The proof reduces to (i) the existing Query.evaluateAnnotated_hom on the inner non-aggregating query and (ii) the observation that the pushforward of an annotated relation leaves the data side untouched and applies h.toRingHom to each annotation – which means group keys, matching predicates and aggregated data values are unaffected, while each K-tensor coefficient is mapped through h.

References

• Green, Karvounarakis & Tannen
• Geerts & Poggi
• Sen, Maniu & Senellart

def Query.mapAggSumRow {T K K' : Type} [CommSemiringWithMonus K] [CommSemiringWithMonus K'] (h : SemiringWithMonusHom K K') {n₁ n₂ : ℕ} (row : Tuple T n₁ × Tuple (T × KTensor K T) n₂) : Tuple T n₁ × Tuple (T × KTensor K' T) n₂

The push-forward applied row-by-row to an evaluateAggSum output: the group-key stays untouched; for each aggregated column, the data value (Prod.fst) is preserved and the K-tensor (Prod.snd) is mapped through h.toRingHom on each monomial's K-coefficient.

Equations

• Query.mapAggSumRow h row = (row.1, fun (k : Fin n₂) => ((row.2 k).1, KTensor.mapHom (⇑h.toRingHom) (row.2 k).2))

theorem Query.evaluateAggSum_hom {T : Type} [ValueType T] [AddCommSemigroup T] {K K' : Type} [CommSemiringWithMonus K] [CommSemiringWithMonus K'] [DecidableEq K] [DecidableEq K'] (h : SemiringWithMonusHom K K') {m n₁ n₂ : ℕ} (is : Tuple (Fin m) n₁) (ts : Tuple (Term T m) n₂) (q : Query T m) (hq : q.noAgg) (d : AnnotatedDatabase T K) : evaluateAggSum is ts q hq (h.mapAnnotatedDatabase d) = Multiset.map (mapAggSumRow h) (evaluateAggSum is ts q hq d)

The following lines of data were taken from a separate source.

(** C3, as stated, fails twice.  part_000 answers the media-relay request
    of a video with the resolved URL as a text body and makes no fetch.
    And serve.ts does not copy a Content-Type that upstream sends with an
    empty value: [a || b] takes the default for it. *)
Lemma relay_counterexample :
  media_relay_request req_media share_url
  /\ resolves_to_video part_000 env_video share_url media_url
  /\ run (handler part_000 env_video req_media)
  = (Return (mkResponse 200
               [("access-control-allow-origin", "*");
                ("access-control-allow-methods", "GET, OPTIONS");
                ("access-control-allow-headers", "Content-Type");
                ("content-type", "text/plain; charset=utf-8")]
               (Some (BodyText media_url))),
     [CallGetVideoUrl share_url])
  /\ Headers.get (up_headers up_blank_type) "Content-Type" = Some EmptyString
  /\ run (handler serve_ts (env_upstream up_blank_type) req_media)
     = (Return (mkResponse 200
                  [("access-control-allow-origin", "*");
                   ("access-control-allow-methods", "GET, OPTIONS");
                   ("access-control-allow-headers", "Content-Type, Range");
                   ("access-control-expose-headers", "Content-Length, Content-Range");
                   ("content-type", "video/mp4");
                   ("content-length", "5000");
                   ("accept-ranges", "bytes")]
                  (Some (BodyStream media_bytes))),
        [CallGetVideoUrl share_url;
         CallFetch media_url
           [("referer", "https://www.douyin.com/"); ("user-agent", user_agent)]])
  /\ (forall rs, Some (BodyText media_url) <> Some (BodyStream rs))
  /\ Some "video/mp4" <> Headers.get (up_headers up_blank_type) "Content-Type".
Proof.
  repeat split; discriminate.
Qed.

(** C3, amended.  In serve.ts and in part_001, on the media-relay path of
    a request that resolves to a video, when the fetch answers with a
    status from 200 to 299 and a body: the response body is the upstream
    stream, the status is the upstream status, Content-Type is upstream's
    when it is present and not empty and 'video/mp4' otherwise,
    Content-Length is upstream's when it is present and not empty and '0'
    otherwise, and Accept-Ranges is 'bytes'.  ([fetched] is what [fetch]
    guarantees of its result: an answer with a body has no null body
    status, so the constructor of [Response] accepts it.) *)
Theorem successful_fetch_relayed
  (v : variant) (env : Env) (req : Request) (inputUrl target : string)
  (up : UpstreamResponse) (rs : ReadableStream) :
  relays v = true ->
  media_relay_request req inputUrl ->
  resolves_to_video v env inputUrl target ->
  fetch env target (videoRequestHeaders req) = Return up ->
  fetched up = true ->
  200 <= up_status up <= 299 ->
  up_body up = Some rs ->
  exists resp l,
    run (handler v env req) = (Return resp, l)
    /\ body resp = Some (BodyStream rs)
    /\ status resp = up_status up
    /\ (forall ct, Headers.get (up_headers up) "Content-Type" = Some ct ->
                   ct <> EmptyString ->
                   Headers.get (headers resp) "Content-Type" = Some ct)
    /\ (Headers.get (up_headers up) "Content-Type" = None
        \/ Headers.get (up_headers up) "Content-Type" = Some EmptyString ->
        Headers.get (headers resp) "Content-Type" = Some "video/mp4")
    /\ (forall cl, Headers.get (up_headers up) "Content-Length" = Some cl ->
                   cl <> EmptyString ->
                   Headers.get (headers resp) "Content-Length" = Some cl)
    /\ (Headers.get (up_headers up) "Content-Length" = None
        \/ Headers.get (up_headers up) "Content-Length" = Some EmptyString ->
        Headers.get (headers resp) "Content-Length" = Some "0")
    /\ Headers.get (headers resp) "Accept-Ranges" = Some "bytes".
Proof.
  intros Hv Hreq Hres Hf Hfd Hst Hb.
  assert (Hok : ok up = true) by (unfold ok; apply andb_true_intro; lia).
  rewrite (relay_ok_run env req v inputUrl target up rs) by assumption.
  eexists _, _. split; [reflexivity|]. simpl.
  destruct (responseHeaders_copied (createCorsHeaders v) up) as (Hct & Hcl & Har).
  rewrite Hct, Hcl, Har.
  repeat split.
  - intros ct -> Hne. destruct ct; [congruence|reflexivity].
  - intros [-> | ->]; reflexivity.
  - intros cl -> Hne. destruct cl; [congruence|reflexivity].
  - intros [-> | ->]; reflexivity.
Qed.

Aggregation hom commutation. For any SemiringWithMonusHom h : K → K' and any non-aggregating inner query q, evaluating the aggregation on h ⋆ d is the same as evaluating on d and then mapping each K-tensor coefficient through h.toRingHom. The aggregation operator therefore inherits the “compile once, evaluate many” property already established by Query.evaluateAnnotated_hom on the non-aggregating fragment.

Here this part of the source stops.